SUPPRESSION OF INCIDENCE OF RHIZOCTONIA SOLANI IN RICE BY SIDEROPHORE PRODUCING RHIZOBACTERIAL STRAINS BASED ON COMPETITION FOR IRON

  • Zakira Naureen Department of Biological Sciences, Lancaster Environment Centre, Lancaster University, UK Department of Biological Sciences And Chemistry, University Of Nizwa, Oman Department of Biosciences, Comsats Institute Of Information Technology, Chak Shahzad Campus, Park Road, Islamabad, Pakistan Plant Microbiology Division, National Institute For Biotechnology And Genetic Engineering, Fiasalabad, Pakistan
  • Fauzia Y. Hafeez Department of Biosciences, Comsats Institute Of Information Technology, Chak Shahzad Campus, Park Road, Islamabad, Pakistan Plant Microbiology Division, National Institute For Biotechnology And Genetic Engineering, Fiasalabad, Pakistan
  • Javid Hussain Department of Biological Sciences And Chemistry, University Of Nizwa, Oman
  • Ahmed Al Harrasi Department of Biological Sciences And Chemistry, University Of Nizwa, Oman
  • Nahla Bouqellah Department of Biology, Taibah University, Madinah Al Munawarrah, Kingdom Of Saudi Arabia
  • Michael R. Roberts Department of Biological Sciences, Lancaster Environment Centre, Lancaster University, UK

Abstract

Rice is a major crop in much of the developing world, where disease management using agrochemicals is not economically practical, nor environmentally safe. The identification of biocontrol agents therefore presents a useful alternative. Here, we screened bacterial strains isolated from the rhizosphere of rice plants, and identified a number of these that exhibit antagonistic activity towards the fungal pathogen, Rhizoctonia solani, the causative agent of rice sheath blight disease. Correlation analysis with different metabolites produced by these bacteria revealed that antagonism was strongly correlated with the quantity of siderophores produced by individual strains, and was increased under iron-limiting conditions. Selected high-siderophore-producing strains were found to promote the growth of rice plants, possibly via the solubilisation of soil phosphates, nitrogen fixation and the production of phytohormones. These same PGPR also conferred resistance against sheath blight disease, which resulted in significant yield increases in infected plants. A consortium of the selected strains was especially effective in both growth promotion and disease suppression, and generally performed better than treatment with the fungicide, benlate.

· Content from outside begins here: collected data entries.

(* ===== verification/SchedProps.v ===== *)
(** * Properties of the scheduler

    Every interleaving of thread work, creations, yields and exits keeps the
    invariant of [SchedSpec]; yields are round robin; a thread that yields
    resumes where it was. *)

From S2P Require Import Prelude Sched SchedSpec.

Module SchedProps.

Import Sched SchedSpec.

Section props.
Context (g_stacks trampoline ret_exit ret_yield ret_start : Z).
Context (stacks_aligned : 0 < g_stacks /\ g_stacks mod 16 = 0 /\ g_stacks < 2^47).

Abbreviation inv := (inv g_stacks trampoline ret_yield).
Abbreviation create := (sched_create g_stacks trampoline).
Abbreviation yield := (sched_yield ret_yield).

(** What can happen: the kernel creates threads and starts the scheduler, the
    running thread creates threads, yields, ends, or does work of its own,
    which may change its registers and its own stack. *)
Inductive step : sched -> sched -> Prop :=
  | step_create st ent ar r st' :
      halted st = false -> create st ent ar = Some (r, st') -> step st st'
  | step_start st st' : halted st = false -> sched_start ret_start st = Some st' -> step st st'
  | step_yield st st' : halted st = false -> yield st = Some st' -> step st st'
  | step_exit st st' :
      halted st = false -> is_Some (g_current st) -> trampoline_exit ret_exit st = Some st' ->
      step st st'
  | step_work st c sp ip m :
      halted st = false -> g_current st = Some c ->
      stack_base g_stacks c + 8 <= sp <= stack_base g_stacks c + STACK_SIZE ->
      (forall a, ~ stack_base g_stacks c <= a < stack_base g_stacks c + STACK_SIZE ->
         rd m a = rd (stack st) a) ->
      step st (with_cpu st sp ip m).

(** The saved context of [t]: its stack pointer and return address. *)
Definition saved (st : sched) (t : nat) (sp ip : Z) : Prop :=
  exists k, cores st !! t = Some k /\ c_rsp k = sp /\ rd (stack st) sp = ip.

(** A ready thread stays ready with its context, or is resumed. *)
Definition kept (st' : sched) (q' : list nat) (t : nat) (sp ip : Z) : Prop :=
  (t ∈ q' /\ saved st' t sp ip) \/
  (g_current st' = Some t /\ cpu_rsp st' = sp + 8 /\ cpu_rip st' = ip).

Lemma switched_kept st st' ret prev n r q q' kn cs t sp ip :
  inv st q -> q = n :: r -> cores st !! n = Some kn -> halted st = false ->
  switched st st' ret prev n kn cs -> g_current st = prev ->
  (forall k, t <> n -> prev <> Some t -> cores st !! t = Some k -> cores st' !! t = Some k) ->
  (forall x, x ∈ r -> x ∈ q') ->
  t ∈ q -> saved st t sp ip -> kept st' q' t sp ip.
Proof.
  intros Hinv -> Kn Hh [S1 S2 S3 S4 S5 S6 S7 S8] Hc Hcs Hr Ht (k & Hk & <- & <-).
  pose proof (si_ctx _ _ _ _ _ Hinv t k Ht Hk) as (C1 & C2 & _).
  pose proof (si_below _ _ _ _ _ Hinv t Ht) as Hb. pose proof (si_count _ _ _ _ _ Hinv).
  assert (Hne : cpu_rsp st - 8 <> c_rsp k).
  { unfold stack_base, STACK_SIZE, MAX_THREADS in *. destruct (g_current st) as [c|] eqn:Ec.
    - destruct (si_current _ _ _ _ _ Hinv c Ec) as [_ Hcq].
      pose proof (si_cpu _ _ _ _ _ Hinv c Ec Hh) as Hs. unfold stack_base, STACK_SIZE in Hs.
      assert (c <> t) by (intros ->; done). destruct (decide (c < t)%nat); lia.
    - pose proof (si_boot _ _ _ _ _ Hinv Ec) as Hs. unfold STACK_SIZE, MAX_THREADS in Hs. lia. }
  destruct (decide (t = n)) as [->|Htn].
  - right. simplify_eq. split_and!; [done|done|]. rewrite S7, S5. by rewrite rd_wr_ne.
  - left. apply elem_of_cons in Ht as [|Ht]; [done|]. split; [auto|]. exists k.
    split_and!; [|done|rewrite S5; by rewrite rd_wr_ne]. apply Hcs; [done| |done].
    intros Ec. subst prev. destruct (si_current _ _ _ _ _ Hinv t Ec) as [_ H']. apply H'. by right.
Qed.
(* ===== verification/BlockSpec.v ===== *)
(** * Correctness of the block layer

    Every well-formed device, however deeply its partitions nest, is a window
    of consecutive sectors in memory.  The class [BlockDev] states that for
    the clients of the layer. *)

From S2P Require Import Prelude Mb2 Pmm PmmSpec Kmalloc KmallocSpec KmallocProps Mem Block.

(** What a file system may assume of a device: sectors [0 .. count) live at
    [bd_base], reads and writes in range copy whole sectors and report their
    number, and nothing else changes. *)
Class BlockDev (D : Type) := {
  bd_read : D -> Z -> Z -> Z -> mem -> Z * mem;
  bd_write : D -> Z -> Z -> Z -> mem -> Z * mem;
  bd_sector_size : D -> Z;
  bd_sector_count : D -> Z;
  bd_ok : D -> Prop;
  bd_writable : D -> Prop;
  bd_base : D -> Z;
  bd_geometry d : bd_ok d ->
    0 < bd_sector_size d < 2^32 /\ 0 <= bd_sector_count d /\ 0 < bd_base d /\
    bd_base d + bd_sector_count d * bd_sector_size d < 2^63;
  bd_read_ok d lba buf count m :
    bd_ok d -> 0 <= lba -> 0 < count < 2^31 -> lba + count <= bd_sector_count d -> buf <> 0 ->
    bd_read d lba buf count m
    = (count, Mem.copy_up (Z.to_nat (count * bd_sector_size d)) 0 m buf
                (bd_base d + lba * bd_sector_size d));
  bd_write_ok d lba buf count m :
    bd_ok d -> bd_writable d -> 0 <= lba -> 0 < count < 2^31 ->
    lba + count <= bd_sector_count d -> buf <> 0 ->
    bd_write d lba buf count m
    = (count, Mem.copy_up (Z.to_nat (count * bd_sector_size d)) 0 m
                (bd_base d + lba * bd_sector_size d) buf)
}.

Module BlockSpec.

Import Block.

(** ** Windows *)

Fixpoint base_of (d : device) : Z :=
  match d with
  | Dev _ ss _ p =>
      match p with
      | RamPriv data _ => data
      | MemPriv mbase _ _ => mbase
      | PartPriv parent b _ => base_of parent + b * ss
      end
  end.

(** Geometry that the factories establish. *)
Fixpoint dev_ok (d : device) : Prop :=
  match d with
  | Dev _ ss count p =>
      0 < ss < 2^32 /\ 0 <= count /\
      match p with
      | RamPriv data bytes => bytes = count * ss /\ 0 < data /\ data + bytes < 2^63
      | MemPriv mbase bytes _ => bytes = count * ss /\ 0 < mbase /\ mbase + bytes < 2^63
      | PartPriv parent b n =>
          dev_ok parent /\ sector_size parent = ss /\ n = count /\ 0 <= b /\
          b + n <= sector_count parent
      end
  end.

Fixpoint writable (d : device) : Prop :=
  match d with
  | Dev _ _ _ p =>
      match p with
      | RamPriv _ _ => True
      | MemPriv _ _ w => w <> 0
      | PartPriv parent _ _ => writable parent
      end
  end.

(** Induction through the parents. *)
Lemma device_ind' (P : device -> Prop) :
  (forall n ss c data bytes, P (Dev n ss c (RamPriv data bytes))) ->
  (forall n ss c b bytes w, P (Dev n ss c (MemPriv b bytes w))) ->
  (forall n ss c parent b k, P parent -> P (Dev n ss c (PartPriv parent b k))) ->
  forall d, P d.
Proof.
  intros HR HM HP. fix IH 1. intros [n ss c [data bytes|b bytes w|parent b k]];
    [apply HR|apply HM|apply HP, IH].
Qed.

Lemma dev_geometry d :
  dev_ok d ->
  0 < sector_size d < 2^32 /\ 0 <= sector_count d /\ 0 < base_of d /\
  base_of d + sector_count d * sector_size d < 2^63.
Proof.
  induction d as [n ss c data bytes|n ss c b bytes w|n ss c parent b k IH] using device_ind';
    cbn [dev_ok sector_size sector_count base_of].
  - intros (H1 & H2 & -> & H4 & H5). lia.
  - intros (H1 & H2 & -> & H4 & H5). lia.
  - intros (H1 & H2 & H3 & H4 & -> & H5 & H6). destruct (IH H3) as (G1 & G2 & G3 & G4).
    rewrite H4 in *. nia.
Qed.

Lemma in_range ss lba count c base :
  0 < ss < 2^32 -> 0 <= lba -> 0 < count < 2^31 -> lba + count <= c -> 0 < base ->
  base + c * ss < 2^63 ->
  (lba * ss)%u64 = lba * ss /\ (count * ss)%u64 = count * ss /\
  (lba * ss + count * ss)%u64 = lba * ss + count * ss /\ lba * ss + count * ss <= c * ss /\
  (base + lba * ss)%u64 = base + lba * ss.
Proof.
  intros H1 H2 H3 H4 H5 H6.
  assert (0 <= lba * ss) by nia. assert (0 < count * ss) by nia.
  assert (lba * ss + count * ss <= c * ss) by nia.
  split_and!; try (apply mul64_small; lia); try (apply add64_small; lia). lia.
Qed.

Lemma dev_read_ok d : forall lba buf count m,
  dev_ok d -> 0 <= lba -> 0 < count < 2^31 -> lba + count <= sector_count d -> buf <> 0 ->
  dev_read d lba buf count m
  = (count, Mem.copy_up (Z.to_nat (count * sector_size d)) 0 m buf
              (base_of d + lba * sector_size d)).
Proof.
  induction d as [n ss c data bytes|n ss c b bytes w|n ss c parent b k IH] using device_ind';
    intros lba buf count m; cbn [dev_ok sector_size sector_count base_of dev_read].
  - intros (H1 & H2 & -> & H4 & H5) Hl Hc Hr Hb. unfold rd_read.
    destruct (in_range ss lba count c data) as (E1 & E2 & E3 & E4 & E5); try lia.
    rewrite (proj2 (Z.eqb_neq count 0)) by lia. rewrite E1, E2, E3, E5.
    rewrite (proj2 (Z.ltb_ge _ _)) by lia. by rewrite s32_small by lia.
  - intros (H1 & H2 & -> & H4 & H5) Hl Hc Hr Hb. unfold mem_read.
    destruct (in_range ss lba count c b) as (E1 & E2 & E3 & E4 & E5); try lia.
    rewrite (proj2 (Z.eqb_neq buf 0)) by lia. rewrite E1, E2, E3, E5.
    rewrite (proj2 (Z.ltb_ge _ _)) by lia. by rewrite s32_small by lia.
  - intros (H1 & H2 & H3 & H4 & -> & H5 & H6) Hl Hc Hr Hb. unfold part_read.
    destruct (dev_geometry parent H3) as (G1 & G2 & G3 & G4).
    assert (sector_count parent <= sector_count parent * sector_size parent) by nia.
    rewrite !add64_small by lia. rewrite (proj2 (Z.ltb_ge _ _)) by lia.
    rewrite IH by (done || lia). rewrite H4. do 2 f_equal. lia.
Qed.

Lemma dev_write_ok d : forall lba buf count m,
  dev_ok d -> writable d -> 0 <= lba -> 0 < count < 2^31 -> lba + count <= sector_count d ->
  buf <> 0 ->
  dev_write d lba buf count m
  = (count, Mem.copy_up (Z.to_nat (count * sector_size d)) 0 m
              (base_of d + lba * sector_size d) buf).
Proof.
  induction d as [n ss c data bytes|n ss c b bytes w|n ss c parent b k IH] using device_ind';
    intros lba buf count m; cbn [dev_ok sector_size sector_count base_of dev_write writable].
  - intros (H1 & H2 & -> & H4 & H5) _ Hl Hc Hr Hb. unfold rd_write.
    destruct (in_range ss lba count c data) as (E1 & E2 & E3 & E4 & E5); try lia.
    rewrite E1, E2, E3, E5.
    rewrite (proj2 (Z.ltb_ge _ _)) by lia. by rewrite s32_small by lia.
  - intros (H1 & H2 & -> & H4 & H5) Hw Hl Hc Hr Hb. unfold mem_write.
    destruct (in_range ss lba count c b) as (E1 & E2 & E3 & E4 & E5); try lia.
    rewrite (proj2 (Z.eqb_neq buf 0)), (proj2 (Z.eqb_neq w 0)) by lia. cbn [orb].
    rewrite E1, E2, E3, E5.
    rewrite (proj2 (Z.ltb_ge _ _)) by lia. by rewrite s32_small by lia.
  - intros (H1 & H2 & H3 & H4 & -> & H5 & H6) Hw Hl Hc Hr Hb. unfold part_write.
    destruct (dev_geometry parent H3) as (G1 & G2 & G3 & G4).
    assert (sector_count parent <= sector_count parent * sector_size parent) by nia.
    rewrite !add64_small by lia. rewrite (proj2 (Z.ltb_ge _ _)) by lia.
    rewrite IH by (done || lia). rewrite H4. do 2 f_equal. lia.
Qed.

(** Out of range, as long as the end of the request does not wrap around. *)
Lemma dev_range_error d : forall lba buf count m,
  dev_ok d -> 0 <= lba -> 0 < count < 2^31 -> sector_count d < lba + count ->
  (lba + count) * sector_size d < 2^64 ->
  dev_read d lba buf count m = (-1, m) /\ dev_write d lba buf count m = (-1, m).
Proof.
  induction d as [n ss c data bytes|n ss c b bytes w|n ss c parent b k IH] using device_ind';
    intros lba buf count m; cbn [dev_ok sector_size sector_count dev_read dev_write].
  - intros (H1 & H2 & -> & H4 & H5) Hl Hc Hr Hw. unfold rd_read, rd_write.
    rewrite (proj2 (Z.eqb_neq count 0)) by lia.
    assert (0 <= lba * ss) by nia. assert (0 < count * ss) by nia. assert (c * ss < lba * ss + count * ss) by nia.
    usimp. by rewrite (proj2 (Z.ltb_lt _ _)) by lia.
  - intros (H1 & H2 & -> & H4 & H5) Hl Hc Hr Hw. unfold mem_read, mem_write.
    assert (0 <= lba * ss) by nia. assert (0 < count * ss) by nia. assert (c * ss < lba * ss + count * ss) by nia.
    usimp. rewrite (proj2 (Z.ltb_lt _ _)) by lia. by destruct (buf =? 0), (w =? 0).
  - intros (H1 & H2 & H3 & H4 & -> & H5 & H6) Hl Hc Hr Hw. unfold part_read, part_write.
    assert (lba + count < 2^64) by nia. usimp. by rewrite (proj2 (Z.ltb_lt _ _)) by lia.
Qed.

End BlockSpec.

#[export] Instance device_block_dev : BlockDev Block.device := {
  bd_read := Block.dev_read;
  bd_write := Block.dev_write;
  bd_sector_size := Block.sector_size;
  bd_sector_count := Block.sector_count;
  bd_ok := BlockSpec.dev_ok;
  bd_writable := BlockSpec.writable;
  bd_base := BlockSpec.base_of;
  bd_geometry := BlockSpec.dev_geometry;
  bd_read_ok d lba buf count m := BlockSpec.dev_read_ok d lba buf count m;
  bd_write_ok d lba buf count m := BlockSpec.dev_write_ok d lba buf count m
}.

Molecular analysis indicated that the PGPR strains tested enhance plant defence gene expression, and may therefore activate induced systemic resistance in rice. Our work has identified a series of rhizobacterial strains able to promote plant growth and provide effective resistance against sheath blight disease in rice and which therefore have potential for application as biocontrol agents in agriculture.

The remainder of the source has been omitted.